Students 'walk the talk' for sustainability
Each semester, the School of Community Resources and Development, in the College of Public Programs, offers a course titled, “Sustainable Communities” (NLM/PRM/TDM 301), in which students have the opportunity to apply what they’re learning about fostering sustainability in the community.
“Focus Phoenix” is a semester-long community service component of the course, with the goal of connecting students directly to the Valley.
Students work in teams, with names such as “the Green Divas,” to tackle issues impacting sustainability in Phoenix. In the fall, eight teams worked on diverse projects, including how to recycle jeans into energy efficient housing insulation and how to create a community garden. “The idea is to provide opportunity for students to build community with their own teams and then reach out to help our larger community in which we live, work and recreate here in Phoenix,” says Rhonda Phillips, the professor for the course.
The teams are given a topical area for the focus of their work ranging from environment, infrastructure, transportation, to air quality.
“Each team has to identify and pursue a community service project in one of these areas. This helps them to learn more about our city as well as encourages them to develop connections,” says Phillips.
This semester, teams will focus on issues including encouraging more awareness of the need for a vital local foods system, by working with the nearby nonprofit Phoenix Urban Market and Community Food Connection, to exploring the possibility of starting a no engine idling campaign for helping air quality in the Valley.

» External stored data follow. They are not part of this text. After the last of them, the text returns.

(** The elementary moves every command is made of: a message, one
    instruction interpreted at the program counter, a store into the program
    counter by [dbg_jump], [dbg_run] when a program is loaded, and [dbg_load]
    of either revision. *)
Inductive session : bfdb -> Prop :=
| session_init input : session (bfdb_init input)
| session_emit st e : session st -> session (emit st e)
| session_step st : session st -> session (fst (step st))
| session_jump st v : session st -> session (set_pc st v)
| session_run st : session st -> loaded st = true -> session (dbg_run st)
| session_load fs st file_name : session st -> session (dbg_load fs st file_name)
| session_load_bfdb_c fs st file_name :
    session st -> session (BfdbC.dbg_load fs st file_name).

(** All cells hold values of their type, [unsigned short]. *)
Definition cells_in_range (st : bfdb) : Prop :=
  forall k, 0 <= data (runtime st) k < 65536.

(** The loaded program ends with [OP_END] in its last slot, has between 1
    and [PROGRAM_SIZE] instructions, and an empty bracket stack. *)
Definition program_ended (st : bfdb) : Prop :=
  1 <= instr_count (program st) <= PROGRAM_SIZE
  /\ operator (instructions (program st) (instr_count (program st) - 1)) = OP_END
  /\ esp (program st) = 0.

(** The integers from [lo] to [hi], in order. *)
Definition zrange (lo hi : Z) : list Z :=
  map (fun k => lo + Z.of_nat k) (seq 0 (Z.to_nat (hi - lo + 1))).

(** [dbg_print_op] only writes to [stdout]: "@%d: ", then the glyph selected
    by the [switch] on the operator at the program counter (nothing for an
    operator above [OP_RET]), then a newline.  The function gives the number
    and the glyph text written. *)
Definition dbg_print_op (st : bfdb) : Z * string :=
  let op := operator (instructions (program st) (pc (runtime st))) in
  (pc (runtime st) + 1,
   if op =? OP_INC then ">"%string
   else if op =? OP_DEC then "<"%string
   else if op =? OP_ADD then "+"%string
   else if op =? OP_SUB then "-"%string
   else if op =? OP_OUT then "."%string
   else if op =? OP_IN then ","%string
   else if op =? OP_JMP then "["%string
   else if op =? OP_RET then "]"%string
   else if op =? OP_END then "EOF"%string
   else EmptyString).

(** ** The oldest revisions

    The two oldest revisions of the source share one [compile]: it works on
    the globals [program], [stack] and [esp] (modelled by the fields of
    [program_t]; there is no instruction count, so [instr_count] is never
    written), has no [compile_error], and its [']'] case with an empty stack
    is [return true]. *)

Module Oldest.

Inductive iteration : Type :=
| Next (prog : program_t) (pc : Z)
| ReturnFalse (prog : program_t)
| ReturnTrue (prog : program_t).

“It involves a high level of interaction to run this many projects each semester. I wouldn’t have it any other way considering how much we all learn about our city and how we can impact sustainability at the local level,” says Phillips.
Student Travis Kim says the course provided him with a great environment for learning about sustainability.
“The various range of topics helps motivate students by allowing them to partake in a project of their interest. The best part of the course is the ability to apply our knowledge to current trends and concepts.”